Em 2010 o Ministério da Defesa promoveu uma série de seminários que culminaram na publicação do livro Segurança Internacional: Perspectivas Brasileiras, iniciativa importante que reúne um conjunto de visões brasileiras sobre o tema.



 



O próximo passo é o chamado Livro Branco de Defesa, e o Ministério da Defesa já está caminhando nesse sentido: a lei complementar 136, de 25 de agosto de 2010, entre outras coisas, disciplina as atribuições do Ministro da Defesa; entre elas, a implantação do livro branco de defesa nacional, “documento de caráter público, por meio do qual se permitirá o acesso ao amplo contexto da Estratégia de Defesa Nacional, em perspectiva de médio e longo prazos...”.



 



O livro branco deverá abordar, basicamente, os seguintes tópicos: cenário estratégico para o século XXI, política nacional de defesa, estratégia nacional de defesa, modernização das Forças Armadas, racionalização e adaptação das estruturas de defesa, suporte econômico da defesa nacional, as Forças Armadas (Marinha, Exército e Aeronáutica), operações de paz e ajuda humanitária.



 



O Ministério da Defesa criou um portal na internet específico para o livro branco de defesa (5) e, em 2011, promoverá uma série de seminários para tratar do tema.



 



Em um mundo globalizado, com novas ameaças e missões que mudam constantemente, podem haver basicamente quatro possíveis empregos para as Forças Armadas: podem ser empregadas em missões tradicionais, como defesa territorial nacional (através da chamada deterrence ou da estratégia direta, por exemplo) ou o apoio à política externa (através da dissuasão ou da diplomacia coercitiva).



 



As Forças Armadas em uma democracia também podem ser empregadas em tarefas não-tradicionais, como por exemplo em contra-terrorismo, através de neutralizações preemptivas e/ou ações preventivas e operações contra o narcotráfico, através de trabalho em favor do fortalecimento de instituições e/ou desfazendo as redes do narcotráfico.



 



As Forças Armadas também podem ser empregas em defesa civil e desenvolvimento (neste sentido o Exército brasileiro é exemplar quando ajuda na construção de rodovias), mais particularmente em crises (genocídios e pirataria, por exemplo) e em desastres (ambientais e/ou defesa contra armas de destruição em massa).



 



No caso do Brasil, particularmente na área de defesa, talvez caiba, entre outros, um papel como o empregado no Haiti: de projeção internacional de segurança.



 



E aqui entra, finalmente, a questão dos caças.

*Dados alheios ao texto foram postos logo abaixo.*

(** ** The separator law *)

(** The three blocks on their own: for ports whose declarations [decls]
    can all be formatted, the port block holds one entry per port between
    its opener and closer, every entry but the last being its declaration
    followed by a comma and the last its declaration alone; the same holds
    for the block of default parameters, and for the connection block of an
    instance, whose entries end in a blank behind the comma, if any. *)
Lemma block_separator_law {base : NetlisterBase} :
  (forall (module : PModule) (decls : list string) (self : Netlister),
      mod_ports module <> [] ->
      Forall2 (fun pport decl => format_port_decl pport = inr decl) (mod_ports module) decls ->
      write_ports module self
      = (inr tt, written (block (indent self) "( " (separated "" decls) "); ") self) /\
      length (separated "" decls) = length (mod_ports module) /\
      forall i, (i < length (mod_ports module))%nat ->
        nth i (separated "" decls) ""
        = if (S i =? length (mod_ports module))%nat
          then nth i decls "" else nth i decls "" ++ ",") /\
  (forall (module : PModule) (decls : list string) (self : Netlister),
      mod_default_parameters module <> [] ->
      NoDup (keys (mod_default_parameters module)) ->
      Forall2 (fun (item : string * PParameter) decl =>
                 format_param_decl (fst item) (snd item) = inr decl)
              (mod_default_parameters module) decls ->
      write_default_parameters module self
      = (inr tt, written (block (indent self) "#( " (separated "" decls) ") ") self) /\
      length (separated "" decls) = length (mod_default_parameters module) /\
      forall i, (i < length (mod_default_parameters module))%nat ->
        nth i (separated "" decls) ""
        = if (S i =? length (mod_default_parameters module))%nat
          then nth i decls "" else nth i decls "" ++ ",") /\
  (forall (pinst : PInstance) (module : ModuleLike) (cs : list Connection)
          (self : Netlister),
      ports module <> [] ->
      Forall2 (fun pname pconn =>
                 dict_get String.eqb (inst_connections pinst) pname = Some pconn)
              (port_names module) cs ->
      write_connections pinst module self
      = (inr tt,
         written (block (indent self) "( "
                        (separated " " (bindings (port_names module) cs)) "); ") self) /\
      length (separated " " (bindings (port_names module) cs)) = length (ports module) /\
      forall i, (i < length (ports module))%nat ->
        nth i (separated " " (bindings (port_names module) cs)) ""
        = if (S i =? length (ports module))%nat
          then nth i (bindings (port_names module) cs) "" ++ " "
          else nth i (bindings (port_names module) cs) "" ++ ", ").
Proof.
  split; [| split].
  - intros module decls self Hne HF.
    pose proof (Forall2_length HF) as Hlen.
    split; [now apply write_ports_written |].
    split; [now rewrite separated_length |].
    intros i Hi. rewrite separated_nth by lia. rewrite Hlen.
    destruct (S i =? length decls)%nat; now rewrite ?append_nil_r.
  - intros module decls self Hne Hnd HF.
    pose proof (Forall2_length HF) as Hlen.
    split; [now apply write_default_parameters_written |].
    split; [now rewrite separated_length |].
    intros i Hi. rewrite separated_nth by lia. rewrite Hlen.
    destruct (S i =? length decls)%nat; now rewrite ?append_nil_r.
  - intros pinst module cs self Hne HF.
    pose proof (Forall2_length HF) as Hlen.
    assert (Hb : length (bindings (port_names module) cs) = length (ports module)).
    { unfold bindings. rewrite length_map, length_combine, <- Hlen, Nat.min_id.
      unfold port_names. apply length_map. }
    split; [now apply write_connections_written |].
    split; [now rewrite separated_length |].
    intros i Hi. rewrite separated_nth by lia. rewrite Hb. reflexivity.
Qed.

Os Estados Unidos pretendem renovar sua frota de caças, tendo como caça tático central o Lockheed Martin F-35, um caça de quinta geração que usa tecnologia para ficar invisível aos radares.



 



Os Estados Unidos pretendem comprar cerca de 2.443 aviões caça F-35, a um custo total (considerando gastos de operação e de manutenção) cerca de US$ 1 trilhão (um pouco mais do que o PIB da Austrália) (6).



 



Nesse sentido é curioso notar que, no Brasil, o processo de compra de caças para a Força Aérea Brasileira vem se desenvolvendo desde o governo de Fernando Henrique Cardoso. Ganhou impulso na gestão de Lula da Silva,a qual chegou a ampliar, de 2004 a 2009, em cerca de 45% os gastos na área de defesa (7).



 



Todavia, o processo de compra dos caças acabou não se concretizando. No governo de Dilma Rousseff foi anunciada uma redução nos gastos do governo, com um corte de cerca de R$ 4 bilhões na área de defesa (8).



 



Sabe-se que o Brasil se caracteriza por ser uma potência pacífica. Também é conhecida a frase do filósofo Edmund Burke, de que “a educação é a defesa mais barata de uma nação”.



 



Porém, o Brasil precisa coordenar a defesa com a política externa: se o país quer se afirmar como potência, mesmo uma potência baseada no chamado poder brando (“soft-power”), o que são 36 caças comparados com 2.443?



 



Bernardo Wahl G. de Araújo Jorge é Professor de Relações Internacionais (FMU-SP), Mestre em Estudos de Paz, Defesa e Segurança Internacional (Pró-Defesa): http://lattes.cnpq.br/0827410653200372. E-mail: bernardowahl@gmail.com.



 



Notas



 



1 - NORIEGA, Roger; FOGASSA, Marc. “O Brasil é um país à parte”. O Estado de S. Paulo, 19 mar. 2011, p. A2.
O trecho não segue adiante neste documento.